The genus is native to the North America, especially in northern California, but also east to New Mexico and north to British Columbia and south into northwestern Mexico.[2] [3]
These plants grow from perennial corms that produce a raceme or umbel-like inflorescence. The flowers are bell- or tube-shaped and produce capsules with black seeds. The name, from the Greek for "toothed crown", refers to the stamen appendages.
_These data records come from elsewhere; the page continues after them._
(* ===== verification/Lease.v ===== *)
(** * Generator leases: [src/service/lease.rs]

    The lease operations of one worker process, as programs over the events of
    its components: the runtime's generators and cached leases, the metadata
    store, the singleflight, the contention backoff, the drift tracker and the
    clock.  [rounds] bounds the loops the source leaves unbounded. *)

From S2P Require Import Prelude Prog RustStr Types Timestamp Config Records Clock.
From S2P Require Import Planning SocketAddr MemoryStore Authority Generator GeneratorRuntime Renewal Drift.
From S2P Require Import Flight Contention.

Inductive lease_event : Type → Type :=
| OnRuntime {X} (e : runtime_event X) : lease_event X
| OnStore {X} (e : store_event X) : lease_event X
| OnFlight {X} (e : flight_event X) : lease_event X
| OnContention {X} (e : contention_event X) : lease_event X
| OnDrift {X} (e : drift_event X) : lease_event X
| ClockNow : lease_event Z.

Definition runtime {A} (p : prog runtime_event A) : prog lease_event A := translate (@OnRuntime) p.
Definition store {X} (e : store_event X) : prog lease_event X := trigger (OnStore e).
Definition flight {A} (p : prog flight_event A) : prog lease_event A := translate (@OnFlight) p.
Definition contention {A} (p : prog contention_event A) : prog lease_event A :=
  translate (@OnContention) p.
Definition drift {A} (p : prog drift_event A) : prog lease_event A := translate (@OnDrift) p.
Definition clock_now : prog lease_event Z := trigger ClockNow.

Definition runtime_lease_state_from_record (revision : Z) (record : GeneratorRecord)
    : res GeneratorLeaseState :=
  lease_expire_at_ms ← ok_or (GeneratorLeaseExpired (gr_generator_id record))
    (gr_lease_expire_at_ms record);
  Ok {| ls_revision := revision;
        ls_owner_instance_id := gr_owner_instance_id record;
        ls_generator_lease_token := gr_generator_lease_token record;
        ls_lease_expire_at_ms := lease_expire_at_ms;
        ls_last_persisted_tso := gr_last_issued_tso record;
        ls_issued_upper_bound := gr_issued_upper_bound record |}.

Section service.
Context (rounds : nat) (c : TsoConfig) (instance_id : string).

(** ** Helpers of [service/mod.rs] and [runtime_coordination.rs] *)

Definition generator_slots : Z := max_generators (cfg_timestamp_layout c).

Definition owns_generator_id (generator_id : Z) : bool :=
  existsb (Z.eqb (generator_id mod cfg_generator_ownership_modulo c))
    (effective_generator_ownership_remainders c).

Definition is_local_endpoint (owner_endpoint : string) : bool :=
  endpoints_match owner_endpoint (cfg_advertise_endpoint c).

Definition is_local_generator_owner (record : GeneratorRecord) : bool :=
  is_local_endpoint (gr_owner_worker_endpoint record) &&
  bool_decide (gr_owner_instance_id record = instance_id).

Definition ensure_generator_id_range (generator_id : Z) : res unit :=
  if generator_slots <=? generator_id then Err (GeneratorIdOutOfRange generator_id) else Ok tt.

(** [self.lookup_generator(generator_id)?] followed by a call on it. *)
Definition on_generator {A} (generator_id : Z) (p : prog gen_event (res A))
    : prog lease_event (res A) :=
  _ <-? ensure_generator_id_range generator_id;
  runtime (at_generator generator_slots generator_id p).

Definition is_generator_lease_valid (generator_id now_ms : Z) : prog lease_event bool :=
  runtime (lease_valid_for_owner generator_slots generator_id instance_id now_ms).

Definition valid_generator_lease_upper_bound (generator_id now_ms : Z)
    : prog lease_event (option Z) :=
  runtime (valid_lease_upper_bound_for_owner generator_slots generator_id instance_id now_ms).

Definition clear_generator_ownership_drift (generator_id : Z) : prog lease_event unit :=
  drift (clear_generator generator_id).

Definition observe_contended_local_generator_ownership_drift (generator_id : Z)
    (contending_instance_id : string) (lease_expire_at_ms observed_at_ms : Z)
    : prog lease_event unit :=
  drift (observe_contended_local_generator generator_id contending_instance_id lease_expire_at_ms
           observed_at_ms).

Definition backoff_after_metadata_contention (retries deadline : Z) : prog lease_event (res unit) :=
  contention (backoff_after_contention rounds retries deadline).

(** Hold the generator's flight during [body]; the guard drops when it ends. *)
Definition with_flight {A} (generator_id : Z) (cancellation : bool) (body : prog lease_event (res A))
    : prog lease_event (res A) :=
  channel <-?? flight (acquire_with_cancellation rounds generator_id cancellation);
  r ← body;
  _ ← flight (drop_flight generator_id channel);
  Ret r.

(** [cached_local_generator_record] from the cached lease, if any. *)
Definition cached_local_generator_record (lease : option GeneratorLeaseState) (generator_id now_ms : Z)
    : option GeneratorRecord :=
  lease ← lease;
  if negb (bool_decide (ls_owner_instance_id lease = instance_id)) ||
     (ls_lease_expire_at_ms lease <=? now_ms) then None
  else
    Some {| gr_schema_version := CURRENT_METADATA_SCHEMA_VERSION;
            gr_generator_id := generator_id;
            gr_owner_worker_endpoint := cfg_advertise_endpoint c;
            gr_owner_instance_id := ls_owner_instance_id lease;
            gr_generator_lease_token := ls_generator_lease_token lease;
            gr_lease_expire_at_ms := Some (ls_lease_expire_at_ms lease);
            gr_last_issued_tso := ls_last_persisted_tso lease;
            gr_issued_upper_bound := ls_issued_upper_bound lease;
            gr_updated_at_ms := now_ms |}.

(** ** Acquiring a lease *)

(** The record becomes this process's lease: [mark_generator_ready_for_lease],
    then [upsert_lease], then the drift entry is cleared. *)
Definition install_lease (generator_id : Z) (state : GeneratorLeaseState) : prog lease_event unit :=
  _ ← runtime (mark_generator_ready_for_lease generator_slots generator_id
                 (ls_generator_lease_token state));
  _ ← runtime (upsert_lease generator_id state);
  clear_generator_ownership_drift generator_id.

Definition init_generator_after (generator_id : Z) (floor : option Z) : prog lease_event (res unit) :=
  match floor with
  | Some generator_floor_tso =>
      on_generator generator_id
        (init_after_floor generator_id (cfg_timestamp_layout c) generator_floor_tso)
  | None => Ret (Ok tt)
  end.

(** The stored record is already ours and its lease has not run out. *)
Definition adopt_own_lease (generator_id : Z) (record : GeneratorRecord) (revision now_ms : Z)
    : prog lease_event (res unit) :=
  match gr_lease_expire_at_ms record with
  | None =>
      _ ← clear_generator_ownership_drift generator_id;
      Ret (Err (GeneratorLeaseExpired generator_id))
  | Some lease_expire_at_ms =>
      if now_ms <? lease_expire_at_ms then
        _ <-?? init_generator_after generator_id (generator_recovery_floor_tso record);
        _ ← install_lease generator_id
          {| ls_revision := revision;
             ls_owner_instance_id := gr_owner_instance_id record;
             ls_generator_lease_token := gr_generator_lease_token record;
             ls_lease_expire_at_ms := lease_expire_at_ms;
             ls_last_persisted_tso := generator_recovery_floor_tso record;
             ls_issued_upper_bound := gr_issued_upper_bound record |};
        Ret (Ok tt)
      else
        _ ← clear_generator_ownership_drift generator_id;
        Ret (Err (GeneratorLeaseExpired generator_id))
  end.

(** Another instance holds the stored record. *)
Definition watch_foreign_owner (generator_id : Z) (record : GeneratorRecord) (now_ms : Z)
    : prog lease_event unit :=
  match gr_lease_expire_at_ms record with
  | Some exp =>
      if (now_ms <? exp) && is_local_endpoint (gr_owner_worker_endpoint record) then
        observe_contended_local_generator_ownership_drift generator_id
          (gr_owner_instance_id record) exp now_ms
      else clear_generator_ownership_drift generator_id
  | None => clear_generator_ownership_drift generator_id
  end.

(** The record a takeover writes. *)
Definition takeover_record (generator_id : Z) (record : GeneratorRecord) (now_ms : Z)
    : res GeneratorRecord :=
  let generator_floor_tso := generator_recovery_floor_tso record in
  '(last_issued_tso, issued_upper_bound) ←
    match generator_floor_tso with
    | Some floor =>
        floor_cursor ← next_cursor_after_with_layout (cfg_timestamp_layout c) floor generator_id;
        Ok (Some floor,
            compute_generator_upper_bound c generator_id (Z.max now_ms (cur_physical_ms floor_cursor)))
    | None => Ok (gr_last_issued_tso record, compute_generator_upper_bound c generator_id now_ms)
    end;
  Ok {| gr_schema_version := gr_schema_version record;
        gr_generator_id := gr_generator_id record;
        gr_owner_worker_endpoint := cfg_advertise_endpoint c;
        gr_owner_instance_id := instance_id;
        gr_generator_lease_token := Z.max (sat_add 64 (gr_generator_lease_token record) 1) 1;
        gr_lease_expire_at_ms := Some (wrap 64 (now_ms + cfg_generator_lease_ttl_ms c));
        gr_last_issued_tso := last_issued_tso;
        gr_issued_upper_bound := issued_upper_bound;
        gr_updated_at_ms := now_ms |}.

Definition take_over (generator_id : Z) (record : GeneratorRecord) (revision now_ms : Z)
    (retry : prog lease_event (res unit)) : prog lease_event (res unit) :=
  record <-? takeover_record generator_id record now_ms;
  exchanged ← store (CompareExchangeGenerator generator_id revision record);
  match exchanged with
  | Ok new_rev =>
      _ <-?? init_generator_after generator_id (generator_recovery_floor_tso record);
      _ ← install_lease generator_id
        {| ls_revision := new_rev;
           ls_owner_instance_id := gr_owner_instance_id record;
           ls_generator_lease_token := gr_generator_lease_token record;
           ls_lease_expire_at_ms := wrap 64 (now_ms + cfg_generator_lease_ttl_ms c);
           ls_last_persisted_tso := gr_last_issued_tso record;
           ls_issued_upper_bound := gr_issued_upper_bound record |};
      Ret (Ok tt)
  | Err CasFailed => retry
  | Err e => Ret (Err e)
  end.

(** The first record of a generator. *)
Definition first_record (generator_id now_ms : Z) : GeneratorRecord :=
  {| gr_schema_version := 1;
     gr_generator_id := generator_id;
     gr_owner_worker_endpoint := cfg_advertise_endpoint c;
     gr_owner_instance_id := instance_id;
     gr_generator_lease_token := 1;
     gr_lease_expire_at_ms := Some (wrap 64 (now_ms + cfg_generator_lease_ttl_ms c));
     gr_last_issued_tso := None;
     gr_issued_upper_bound := compute_generator_upper_bound c generator_id now_ms;
     gr_updated_at_ms := now_ms |}.

Definition create_lease (generator_id : Z) (retry : prog lease_event (res unit))
    : prog lease_event (res unit) :=
  now_ms ← clock_now;
  let record := first_record generator_id now_ms in
  created ← store (CreateGenerator generator_id record);
  match created with
  | Ok revision =>
      _ ← install_lease generator_id
        {| ls_revision := revision;
           ls_owner_instance_id := gr_owner_instance_id record;
           ls_generator_lease_token := gr_generator_lease_token record;
           ls_lease_expire_at_ms := wrap 64 (now_ms + cfg_generator_lease_ttl_ms c);
           ls_last_persisted_tso := None;
           ls_issued_upper_bound := gr_issued_upper_bound record |};
      Ret (Ok tt)
  | Err MetadataAlreadyExists => retry
  | Err e => Ret (Err e)
  end.

(** What one round of the loop does with the record it loaded. *)
Definition acquire_from (generator_id : Z) (loaded : option (GeneratorRecord * Z))
    (retry : prog lease_event (res unit)) : prog lease_event (res unit) :=
  match loaded with
  | Some (record, revision) =>
      now_ms ← clock_now;
      let takeover_ready :=
        match gr_lease_expire_at_ms record with
        | Some exp => lease_expired_with_safety_gap exp now_ms (cfg_safety_gap_ms c)
        | None => false
        end in
      let is_local_owner := is_local_generator_owner record in
      if is_local_owner && negb takeover_ready then
        adopt_own_lease generator_id record revision now_ms
      else
        _ ← (if is_local_owner then Ret tt else watch_foreign_owner generator_id record now_ms);
        if takeover_ready then take_over generator_id record revision now_ms retry
        else Ret (Err (NotGeneratorOwner generator_id (gr_owner_worker_endpoint record)))
  | None => create_lease generator_id retry
  end.

Definition retry_after_contention (cancellation : bool) (deadline contention_retries : Z)
    (again : prog lease_event (res unit)) : prog lease_event (res unit) :=
  _ <-?? backoff_after_metadata_contention contention_retries deadline;
  _ <-?? flight (check_request_cancellation cancellation);
  again.

Fixpoint ensure_loop (bound : nat) (generator_id : Z) (cancellation : bool)
    (deadline contention_retries : Z) : prog lease_event (res unit) :=
  match bound with
  | O => Stop
  | S bound =>
      _ <-?? flight (check_request_cancellation cancellation);
      loaded <-?? store (LoadGenerator generator_id);
      let contention_retries := sat_add 32 contention_retries 1 in
      acquire_from generator_id loaded
        (retry_after_contention cancellation deadline contention_retries
           (ensure_loop bound generator_id cancellation deadline contention_retries))
  end.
Image | Scientific name | Common Name | Distribution |
---|---|---|---|
Dichelostemma congestum (Sm.) Kunth | ookow or fork-toothed ookow. | Canada (BC), United States (WA OR CA) | |
Dichelostemma ida-maia (Alph.Wood) Greene | firecracker flower | United States (CA OR) | |
Dichelostemma multiflorum (Benth.) A.Heller | round-tooth snake-lily, many-flower brodiaea and wild hyacinth | United States (CA OR) | |
Dichelostemma volubile (Kellogg) A.Heller | twining snakelily and twining brodiaea. | United States (CA OR) | |
Dichelostemma capitatum (Benth.) Alph.Wood – blue dicks – has been moved to Dipterostemon capitatus.[5]